Personality disorder is a broad term used to describe a variety of psychological manifestations that affect thinking patterns and behavior toward others. Symptoms of a personality disorder can be mild or severe, and may appear in many different forms. Understanding some of the common symptoms of a personality disorder may help identify the condition and allow a person to seek out professional help.
Generally, symptoms of a personality disorder tend to affect both self-image and interpersonal relationships. Psychologists break the myriad varieties of personality disorder into three groups or “clusters,” known as A,B, and C. Patients with an A cluster disorder tend to have unusual or eccentric behavioral symptoms. B cluster patients are characterized by symptoms that appear as overly emotional or dramatic actions. Anxiety and fear are typical symptoms of a personality disorder in cluster C.
As there is such a wide range of possible disorders, identifying the symptoms may be somewhat difficult. Some people with personality disorders may have continual trouble with trusting others, to the point of extreme paranoia that can lead them to angry or violent outbursts with little or no provocation. Others may have a long history of dramatic personal relationships, self-destructive behavior, and codependency. Obsessive-compulsive behavior, traumatic fear of speaking in public, or severe lack of self-confidence can all be symptoms of a personality disorder.

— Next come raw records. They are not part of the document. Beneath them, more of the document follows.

Lemma same_obj_ok p n m m' :
  pool_inv p m → changes m (fd_at p n) m' (fd_at p n) → (∀ o, p !! n = Some o → obj_ready o m') →
  is_Some (p !! n) → hoare m' (Done (Ret p)) step_ok.
Proof.
  intros Hp Hc Hr [o Hn]. apply hoare_done. simpl. rewrite <-(insert_id p n o) by done.
  apply (pool_update p m); [done | | auto]. by rewrite <-(fd_at_some p n o).
Qed.

(** A socket closes its own descriptor and takes the program's. *)
Lemma give_raw_ok p n x m f :
  pool_inv p m → (∀ s fd, f s fd = assign_fd s fd) → hoare m (give_raw p n x f) step_ok.
Proof.
  intros Hp Hf. unfold give_raw. destruct (p !! n) as [[s | | | | |] |] eqn:Hn; try apply undef_ok.
  destruct (p !! x) as [[| | | | | fd] |] eqn:Hx; try apply undef_ok. rewrite Hf.
  assert (n ≠ x) as Hne by congruence. pose proof (pool_owns p m Hp n _ Hn) as Ho.
  apply hoare_bind, hoare_bind. eapply hoare_mono; [by apply close_fd_spec |]. intros [] m' Hc.
  assert (Hp' : pool_inv (<[n := OSocket default_construct]> p) m').
  { apply (pool_update p m); [done | rewrite (fd_at_some _ _ _ Hn); by apply (Hc (-1)) | done]. }
  apply hoare_done, hoare_done. simpl.
  rewrite <-(insert_insert_eq (<[x := ORaw (-1)]> p) n _ (OSocket default_construct)), (insert_insert_ne p) by done.
  apply (pool_transfer _ _ Hp' _ _ (ORaw fd)); [by rewrite lookup_insert_ne | done | | done | simpl; lia | done].
  unfold fd_at. by rewrite lookup_insert_eq.
Qed.

Lemma destroy_obj_ok o m :
  owns (obj_fd o) m → hoare m (destroy_obj o) (λ _ m', changes m (obj_fd o) m' (-1)).
Proof.
  intros Ho. assert (∀ fd, close_raw fd = close_fd (MkSocket fd)) as Hraw by done.
  assert (Hs : ∀ s, owns (m_fd s) m → hoare m (destroy s) (λ _ m', changes m (m_fd s) m' (-1))).
  { intros s Hs. eapply hoare_mono; [by apply close_fd_spec |]. intros [] m' Hc. apply Hc. lia. }
  destruct o; try (by apply Hs). cbn [destroy_obj]. rewrite Hraw. by apply (Hs (MkSocket fd)).
Qed.

(** What the member-wise moves have in common. *)
Lemma move_obj_fds o :
  obj_fd (move_obj o).1 = obj_fd o ∧ obj_fd (move_obj o).2 = -1 ∧
  ∀ m, obj_ready o m → obj_ready (move_obj o).1 m.
Proof. by destruct o. Qed.

Lemma move_assign_obj_ok this other m :
  owns (obj_fd this) m →
  hoare m (move_assign_obj false this other) (λ r m',
    match r with
    | Ret (a, b) => changes m (obj_fd this) m' (-1) ∧ obj_fd a = obj_fd other ∧ obj_fd b < 0 ∧
                    (obj_ready other m' → obj_ready a m')
    | _ => True
    end).
Proof.
  intros Ho. destruct this, other; simpl in *; try (by apply hoare_done); apply hoare_bind.
  - eapply hoare_mono; [by apply move_assign_spec |]. intros [a b] m' (-> & -> & Hc). by apply hoare_done.
  - eapply hoare_mono; [by apply Tcp.move_assign_tcp_spec |]. intros [a b] m' (-> & -> & Hc). by apply hoare_done.
  - eapply hoare_mono; [by apply Tcp.move_assign_tcp_spec |]. intros [a b] m' (-> & -> & Hc). by apply hoare_done.
  - apply hoare_bind. eapply hoare_mono; [by apply move_assign_spec |].
    intros [a b] m' (-> & -> & Hc). by apply hoare_done, hoare_done.
  - apply hoare_bind. eapply hoare_mono; [by apply move_assign_spec |].
    intros [a b] m' (-> & -> & Hc). by apply hoare_done, hoare_done.
Qed.

Lemma move_assign_self_ok o m :
  hoare m (move_assign_obj true o o) (λ r m', (r = Ret (o, o) ∨ r = Undef) ∧ m' = m).
Proof. destruct o; simpl; repeat apply hoare_bind; repeat apply hoare_done; auto. Qed.

Lemma move_assign_op_ok p dst src m :
  pool_inv p m → hoare m (op_step p (Move_assign dst src)) step_ok.
Proof.
  intros Hp. simpl. destruct (p !! dst) as [this |] eqn:Hd; [| apply undef_ok].
  destruct (p !! src) as [other |] eqn:Hs; [| apply undef_ok]. apply hoare_bind. case_bool_decide as Heq.
  - subst src. assert (other = this) as -> by congruence.
    eapply hoare_mono; [apply move_assign_self_ok |]. intros r m' [[-> | ->] ->]; [| apply undef_ok].
    apply hoare_done. simpl.
    by rewrite !insert_id by (by rewrite ?insert_id).
  - eapply hoare_mono; [apply move_assign_obj_ok, (pool_owns _ _ Hp _ _ Hd) |].
    intros [[a b] | | | |] m'; try (intros _; apply undef_ok). intros (Hc & Ha & Hb & Hr).
    assert (Hp' : pool_inv (<[dst := OSocket default_construct]> p) m').
    { apply (pool_update p m); [done | by rewrite (fd_at_some _ _ _ Hd) | done]. }
    apply hoare_done. simpl.
    rewrite <-(insert_insert_eq (<[src := b]> p) dst a (OSocket default_construct)), (insert_insert_ne p) by done.
    apply (pool_transfer _ _ Hp' _ _ other); [by rewrite lookup_insert_ne | done | | done | done |].
    + unfold fd_at. by rewrite lookup_insert_eq.
    + apply Hr, (pi_ready _ _ Hp' src). by rewrite lookup_insert_ne.
Qed.

Lemma move_construct_op_ok p dst src m :
  pool_inv p m → hoare m (op_step p (Move_construct dst src)) step_ok.
Proof.
  intros Hp. simpl. destruct (p !! src) as [o |] eqn:Hs; [| apply undef_ok].
  apply fresh_name_ok. intros Hd Hfd. destruct (move_obj_fds o) as (Ha & Hb & Hr).
  destruct (move_obj o) as [a b]. simpl in *. apply hoare_done. simpl.
  apply (pool_transfer _ _ Hp _ _ o); [done | congruence | lia | done | lia |]. apply Hr, (pi_ready _ _ Hp src _ Hs).
Qed.

Lemma destroy_op_ok p n m : pool_inv p m → hoare m (op_step p (Destroy n)) step_ok.
Proof.
  intros Hp. simpl. destruct (p !! n) as [o |] eqn:Hn; [| apply undef_ok]. apply hoare_bind.
  eapply hoare_mono; [apply destroy_obj_ok, (pool_owns _ _ Hp n _ Hn) |]. intros [] m' Hc. apply hoare_done. simpl.
  rewrite <-(delete_insert_eq p n (OSocket default_construct)).
  apply pool_forget; [| unfold fd_at; by rewrite lookup_insert_eq].
  apply (pool_update p m); [done | by rewrite (fd_at_some _ _ _ Hn) | done].
Qed.

Lemma new_obj_ok p n o m :
  pool_inv p m → obj_fd o = -1 → hoare m (fresh_name p n (set_obj p n o)) step_ok.
Proof.
  intros Hp Ho. apply fresh_name_ok. intros _ Hn. apply (set_obj_ok p n o m); [done | | apply obj_ready_closed; lia].
  rewrite Hn, Ho. by apply changes_none.
Qed.

(** The object an operation is called on, with its class. *)
Ltac on_object Hp :=
  match goal with
  | |- hoare _ (match ?p !! ?n with _ => _ end) _ =>
      let Hn := fresh "Hn" in let Hfd := fresh "Hfd" in let Ho := fresh "Ho" in
      destruct (p !! n) as [[s | t | t | u | c | fd] |] eqn:Hn; try apply undef_ok;
      pose proof (pool_owns _ _ Hp n _ Hn) as Ho; pose proof (fd_at_some _ _ _ Hn) as Hfd; simpl in Ho, Hfd
  end.

(** An operation that opens and closes nothing and changes no object. *)
Lemma transfer_ok {A} (q : prog sys A) p m :
  pool_inv p m → hoare m q (λ _ m', m' = m) → hoare m (do! _ := q in Done (Ret p)) step_ok.
Proof. intros Hp Hq. apply hoare_bind. eapply hoare_mono; [done |]. intros a m' ->. by apply hoare_done. Qed.

Ltac quiet Hp :=
  apply (transfer_ok _ _ _ Hp); repeat apply hoare_bind; apply hoare_call; [done |]; intros ? _;
  repeat (case_match || apply hoare_done); done.

Lemma op_step_ok p o m : pool_inv p m → hoare m (op_step p o) step_ok.
Proof.
  intros Hp.
  destruct o; try (by apply move_assign_op_ok); try (by apply move_construct_op_ok); try (by apply destroy_op_ok); simpl; try (by apply new_obj_ok); try on_object Hp.
  - (* Raw_socket *)
    apply fresh_name_ok. intros _ Hn. apply hoare_socket; intros r Hr; [| intros Hfresh];
      apply (set_obj_ok p x _ m); try done; rewrite Hn; [by apply changes_none | by apply changes_open].
  - (* Raw_negative *)
    destruct (Z.ltb_spec fd 0); [| apply undef_ok]. apply fresh_name_ok. intros _ Hx.
    apply (set_obj_ok p x _ m); [done | rewrite Hx; by apply changes_none | done].
  - (* Socket_raw *)
    apply fresh_name_ok. intros Hn' Hfd'. apply hoare_done. simpl.
    apply (pool_transfer _ _ Hp _ _ (ORaw fd)); [done | congruence | lia | done | simpl; lia | done].
  - by apply give_raw_ok.
  - apply hoare_bind. eapply hoare_mono; [by apply assign_fd_none_spec |]. intros s' m' [-> Hc].
    apply (set_obj_ok p n _ m); [done | by rewrite Hfd | done].
  - by apply give_raw_ok.
  - (* UdpClient_new *)
    apply fresh_name_ok. intros _ Hn. apply hoare_bind. eapply hoare_mono; [apply Udp.client_construct_spec |].
    intros [c | | | |] m'; try (intros _; by apply hoare_done). intros (Hpos & Hc & _).
    apply (set_obj_ok p n _ m); [done | by rewrite Hn | done].
  - apply hoare_bind. eapply hoare_mono; [by apply Tcp.start_spec |]. intros [r t'] m' [Hc _].
    apply (set_obj_ok p n _ m); [done | by rewrite Hfd | done].
  - (* TcpServer_accept *)
    apply fresh_name_ok. intros _ Hcl. apply hoare_bind. eapply hoare_mono; [apply Tcp.accept_spec |].
    intros [s | e] m'; [| intros [_ ->]; by apply hoare_done]. intros (Hpos & Hc & _).
    apply (set_obj_ok p client _ m); [done | by rewrite Hcl | done].
  - destruct (p !! client) as [[] |]; try apply undef_ok. quiet Hp.
  - destruct (p !! client) as [[] |]; try apply undef_ok. quiet Hp.
  - apply hoare_bind. eapply hoare_mono; [by apply Tcp.connect_spec |]. intros [r t'] m' [Hc _].
    apply (set_obj_ok p n _ m); [done | by rewrite Hfd | done].
  - quiet Hp.
  - quiet Hp.
  - apply hoare_bind. eapply hoare_mono; [apply Udp.start_udp_spec; [done | by apply (pi_ready _ _ Hp n _ Hn)] |].
    intros [r u'] m' (Hc & Hr & _). apply (set_obj_ok p n _ m); [done | by rewrite Hfd | done].
  - quiet Hp.
  - quiet Hp.
  - (* UdpClient_bind *)
    apply hoare_bind. eapply hoare_mono; [by apply Udp.bind_local_spec |]. intros r m' Hc.
    apply (same_obj_ok p n m); [done | by rewrite Hfd | | by eexists].
    intros o. rewrite Hn. by intros [= <-].
  - quiet Hp.
Qed.

Lemma run_ops_ok ops p m : pool_inv p m → hoare m (run_ops p ops) step_ok.
Proof.
  revert p m. induction ops as [| o ops IH]; intros p m Hp; simpl; [by apply hoare_done |].
  apply hoare_bind. eapply hoare_mono; [by apply op_step_ok |].
  intros [p' | | | |] m' Hok; [by apply IH | by apply hoare_done..].
Qed.

(** What holds at the end of any program of the library. *)
Lemma run_ops_inv ops k :
  opened k = others →
  let '(r, w) := run_prog (run_ops ∅ ops) (World k []) in
  kernel_inv w ∧ step_ok r (fds_of (history w)).
Proof.
  intros Hk. pose proof (run_ops_ok ops ∅ ∅ pool_inv_empty (World k []) (resources_inv_start k Hk) eq_refl) as Hrun.
  by destruct (run_prog _ _).
Qed.

Lemma owned_dom p l : pool_inv p (fds_of l) → dom (fds_of l) = owned p.
Proof.
  intros Hp. apply set_eq. intros fd. rewrite elem_of_owned. split.
  - intros Hfd. pose proof (fds_of_nonneg l fd Hfd). split; [done |]. by apply (pi_owned _ _ Hp).
  - intros [Hpos Hn]. by apply (pi_owned _ _ Hp).
Qed.

(** C14: Any program over the socket classes, on any kernel and with any failing
    calls, closes only descriptors that its own calls opened and that are still
    open; at its end the open descriptors are those the rest of the process had
    and those of the objects and [int]s that remain, each held by one of them.
    To [Socket(int)], [operator=(int)] and [reset(int)] the program passes a
    negative number or a descriptor that it opened with [::socket] and answers
    for itself, and that it gives away or closes once.  Passing a descriptor
    that an object holds is excluded: [s.reset(s)] leaves the socket with a
    closed descriptor and the destructor closes it again
    ([Demo.reset_own_descriptor]). *)
Theorem net_owns_descriptors ops k :
  opened k = others →
  let '(r, w) := run_prog (run_ops ∅ ops) (World k []) in
  uses_ok (history w) ∧
  ∀ p, r = Ret p →
    opened (outside w) = others ∪ owned p ∧ others ## owned p ∧
    ∀ n n' o o', p !! n = Some o → p !! n' = Some o' → 0 ≤ obj_fd o → obj_fd o = obj_fd o' → n = n'.
Proof.
  intros Hk. pose proof (run_ops_inv ops k Hk) as Hrun.
  destruct (run_prog _ _) as [r w]. destruct Hrun as [[Hc Ho Hd] Hr].
  split; [done |]. intros p ->. simpl in Hr. rewrite (owned_dom p) in Ho, Hd by done.
  split_and!; [done | done | apply (pi_unique _ _ Hr)].
Qed.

Perception problems are common symptoms of a personality. How a person with a personality disorder views and interprets the world may not be realistic or logical. Some patients may have an exaggerated or greatly reduced sense of personal worth. Common perception issues also include an inability to pick up social cues or fit into group behavior.
When considering the wide range of symptoms, it may be too easy to conclude that just about everyone in the world is suffering from a personality disorder. Although all people have quirks and the occasional unusual behavioral pattern, what distinguishes a personality disorder from normal behavior are patterns and duration of symptoms and the negative effects on a person's life. Shyness, for instance, can stop many people from being assertive in some situations, but an extreme and pervasive shyness might stop a person with a personality disorder from leaving his or her house, going to school, or attending job interviews.

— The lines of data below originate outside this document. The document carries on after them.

(* ===== verification/Cassandra.v ===== *)
(** * Cassandra: the database client

    Models io/Cassandra.hh over the calls of the C driver, which are effects
    answered by a parameter.  [db] is what a history of calls says: the state
    of every handle, and the tables as the successful statements left them; what
    a statement does is read off its text, in the fragment of CQL the code uses.
    A [Driver] gives out fresh handles; a faithful one also answers queries from
    those tables, columns in the order CQL documents for [SELECT *] (the key,
    then the others by name).  Rows and values point into their iterator. *)

From stdpp Require Import base tactics numbers list option gmap strings.
From Stdlib Require Import ZArith Lia Ascii.
From S2P Require Import Prelude Text Effects.
#[local] Open Scope Z_scope.
#[local] Set Warnings "-clear-no-such-hyp".

(** ** Values *)

(** C's [float] and [double], of which the code uses two constants and [==]. *)
Class Floats : Type := {
  F32 : Type; F64 : Type;
  f32_eqb : F32 → F32 → bool; f64_eqb : F64 → F64 → bool;
  f32_0_001 : F32; f64_0_0002 : F64;
  f32_0_001_eq : f32_eqb f32_0_001 f32_0_001 = true;
  f64_0_0002_eq : f64_eqb f64_0_0002 f64_0_0002 = true }.

Definition CASS_OK : Z := 0.

#[local] Arguments lit : simpl never.

Section Cassandra.
Context {F : Floats}.

Inductive cval : Type :=
| VString (s : str) | VBool (b : bool) | VFloat (f : F32) | VDouble (d : F64) | VInt32 (z : Z) | VInt64 (z : Z).

Inductive ctype : Type → Type :=
| CString : ctype str
| CBool : ctype bool
| CFloat : ctype F32
| CDouble : ctype F64
| CInt32 : ctype Z
| CInt64 : ctype Z.

Definition inject {A} (t : ctype A) : A → cval :=
  match t with
  | CString => VString | CBool => VBool | CFloat => VFloat | CDouble => VDouble
  | CInt32 => VInt32 | CInt64 => VInt64
  end.

Definition project {A} (t : ctype A) (v : cval) : option A :=
  match t, v with
  | CString, VString s => Some s
  | CBool, VBool b => Some b
  | CFloat, VFloat f => Some f
  | CDouble, VDouble d => Some d
  | CInt32, VInt32 z => Some z
  | CInt64, VInt64 z => Some z
  | _, _ => None
  end.

Lemma project_inject {A} (t : ctype A) a : project t (inject t a) = Some a.
Proof. by destruct t. Qed.

(** A row of table examples.basic, with uninitialised fields as [None]. *)
Record Basic : Type := MkBasic {
  bln : option bool; flt : option F32; dbl : option F64; i32 : option Z; i64 : option Z }.
Definition uninitialised : Basic := MkBasic None None None None None.

(** ** Calls of the driver *)

Record row_ptr : Type := Row { row_iterator : Z }.
Record value_ptr : Type := Value { value_row : row_ptr; value_column : nat }.

Inductive cass : Type → Type :=
| cluster_new : cass Z
| cluster_set_contact_points (cluster : Z) (hosts : str) : cass ()
| cluster_free (cluster : Z) : cass ()
| session_new : cass Z
| session_connect (session cluster : Z) : cass Z
| session_execute (session statement : Z) : cass Z
| session_free (session : Z) : cass ()
| future_wait (future : Z) : cass ()
| future_error_code (future : Z) : cass Z
| future_error_message (future : Z) : cass str
| future_get_result (future : Z) : cass Z
| future_free (future : Z) : cass ()
| statement_new (query : str) (parameters : nat) : cass Z
| statement_bind {A} (t : ctype A) (statement : Z) (i : nat) (a : A) : cass Z
| statement_free (statement : Z) : cass ()
| iterator_from_result (result : Z) : cass Z
| iterator_next (iterator : Z) : cass bool
| iterator_get_row (iterator : Z) : cass ()
| value_get {A} (t : ctype A) (v : value_ptr) : cass (option A)
| iterator_free (iterator : Z) : cass ()
| result_free (result : Z) : cass ()
| print_stderr (message : str) : cass ().

Definition get_row (iterator : Z) : prog cass row_ptr :=
  do! _ := trigger (iterator_get_row iterator) in Done (Row iterator).
Definition row_get_column (row : row_ptr) (i : nat) : value_ptr := Value row i.

(** ** The code *)

Definition print_error (future : Z) : prog cass () :=
  do! message := trigger (future_error_message future) in
  trigger (print_stderr message).

Definition create_cluster (hosts : str) : prog cass Z :=
  do! cluster := trigger cluster_new in
  do! _ := trigger (cluster_set_contact_points cluster hosts) in
  Done cluster.

Definition connect_session (session cluster : Z) : prog cass Z :=
  do! future := trigger (session_connect session cluster) in
  do! _ := trigger (future_wait future) in
  do! rc := trigger (future_error_code future) in
  do! _ := (if rc =? CASS_OK then Done () else print_error future) in
  do! _ := trigger (future_free future) in
  Done rc.

Definition execute_query (session : Z) (query : str) : prog cass Z :=
  do! statement := trigger (statement_new query 0) in
  do! future := trigger (session_execute session statement) in
  do! _ := trigger (future_wait future) in
  do! rc := trigger (future_error_code future) in
  do! _ := (if rc =? CASS_OK then Done () else print_error future) in
  do! _ := trigger (future_free future) in
  do! _ := trigger (statement_free statement) in
  Done rc.

Definition insert_query : str :=
  lit "INSERT INTO examples.basic (key, bln, flt, dbl, i32, i64) VALUES (?, ?, ?, ?, ?, ?);".
Definition select_query : str := lit "SELECT * FROM examples.basic WHERE key = ?".

(** [*basic] is initialised by the callers. *)
Definition insert_into_basic (session : Z) (key : str) (b : bool) (f : F32) (d : F64) (x y : Z) : prog cass Z :=
  do! statement := trigger (statement_new insert_query 6) in
  do! _ := trigger (statement_bind CString statement 0 key) in
  do! _ := trigger (statement_bind CBool statement 1 b) in
  do! _ := trigger (statement_bind CFloat statement 2 f) in
  do! _ := trigger (statement_bind CDouble statement 3 d) in
  do! _ := trigger (statement_bind CInt32 statement 4 x) in
  do! _ := trigger (statement_bind CInt64 statement 5 y) in
  do! future := trigger (session_execute session statement) in
  do! _ := trigger (future_wait future) in
  do! rc := trigger (future_error_code future) in
  do! _ := (if rc =? CASS_OK then Done () else print_error future) in
  do! _ := trigger (future_free future) in
  do! _ := trigger (statement_free statement) in
  Done rc.

(** A getter that fails leaves its target as it is. *)
Definition get_into {A} (t : ctype A) (v : value_ptr) (old : option A) : prog cass (option A) :=
  do! r := trigger (value_get t v) in Done (if r is Some a then Some a else old).

Definition read_row (iterator : Z) (basic : Basic) : prog cass Basic :=
  do! row := get_row iterator in
  do! b := get_into CBool (row_get_column row 1) (bln basic) in
  do! d := get_into CDouble (row_get_column row 2) (dbl basic) in
  do! f := get_into CFloat (row_get_column row 3) (flt basic) in
  do! x := get_into CInt32 (row_get_column row 4) (i32 basic) in
  do! y := get_into CInt64 (row_get_column row 5) (i64 basic) in
  Done (MkBasic b f d x y).

Definition select_from_basic (session : Z) (key : str) (basic : Basic) : prog cass (Z * Basic) :=
  do! statement := trigger (statement_new select_query 1) in
  do! _ := trigger (statement_bind CString statement 0 key) in
  do! future := trigger (session_execute session statement) in
  do! _ := trigger (future_wait future) in
  do! rc := trigger (future_error_code future) in
  do! basic := (
    if rc =? CASS_OK then
      do! result := trigger (future_get_result future) in
      do! iterator := trigger (iterator_from_result result) in
      do! more := trigger (iterator_next iterator) in
      do! basic := (if more : bool then read_row iterator basic else Done basic) in
      do! _ := trigger (result_free result) in
      do! _ := trigger (iterator_free iterator) in
      Done basic
    else
      do! _ := print_error future in Done basic) in
  do! _ := trigger (future_free future) in
  do! _ := trigger (statement_free statement) in
  Done (rc, basic).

Symptoms of a personality disorder may not always be extreme, but even mild symptoms can be a sign of self-destructive thinking patterns. Without external symptoms, the condition is extremely difficult to diagnosis, and may take considerable therapy simply to understand. Treatment for personality disorder is often through long-term therapy, though medication may also be used. Many people with personality disorders can learn to manage symptoms and maintain a stable existence through recognizing and refuting ingrained self-destructive behavioral patterns, but this may be a life-long task.